*Instructions for the task*.
The entries below are to be duplicated exactly, with nothing left out.

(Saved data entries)
* * *

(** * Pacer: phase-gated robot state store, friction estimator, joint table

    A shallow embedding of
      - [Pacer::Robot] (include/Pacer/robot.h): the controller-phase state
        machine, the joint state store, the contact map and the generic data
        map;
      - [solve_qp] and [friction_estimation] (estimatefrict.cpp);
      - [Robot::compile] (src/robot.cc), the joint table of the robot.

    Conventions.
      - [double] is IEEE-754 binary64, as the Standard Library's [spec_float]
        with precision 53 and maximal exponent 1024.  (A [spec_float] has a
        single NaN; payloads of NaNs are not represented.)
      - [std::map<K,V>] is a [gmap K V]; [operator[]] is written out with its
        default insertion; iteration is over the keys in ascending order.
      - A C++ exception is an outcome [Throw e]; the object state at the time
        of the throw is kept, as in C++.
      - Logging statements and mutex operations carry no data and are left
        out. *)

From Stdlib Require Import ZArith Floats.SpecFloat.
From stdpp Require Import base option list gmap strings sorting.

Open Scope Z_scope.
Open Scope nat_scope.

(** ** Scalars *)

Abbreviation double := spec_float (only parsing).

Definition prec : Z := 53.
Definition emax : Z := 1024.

* * *

*Solution*.
(** * Pacer: phase-gated robot state store, friction estimator, joint table

    A shallow embedding of
      - [Pacer::Robot] (include/Pacer/robot.h): the controller-phase state
        machine, the joint state store, the contact map and the generic data
        map;
      - [solve_qp] and [friction_estimation] (estimatefrict.cpp);
      - [Robot::compile] (src/robot.cc), the joint table of the robot.

    Conventions.
      - [double] is IEEE-754 binary64, as the Standard Library's [spec_float]
        with precision 53 and maximal exponent 1024.  (A [spec_float] has a
        single NaN; payloads of NaNs are not represented.)
      - [std::map<K,V>] is a [gmap K V]; [operator[]] is written out with its
        default insertion; iteration is over the keys in ascending order.
      - A C++ exception is an outcome [Throw e]; the object state at the time
        of the throw is kept, as in C++.
      - Logging statements and mutex operations carry no data and are left
        out. *)

From Stdlib Require Import ZArith Floats.SpecFloat.
From stdpp Require Import base option list gmap strings sorting.

Open Scope Z_scope.
Open Scope nat_scope.

(** ** Scalars *)

Abbreviation double := spec_float (only parsing).

Definition prec : Z := 53.
Definition emax : Z := 1024.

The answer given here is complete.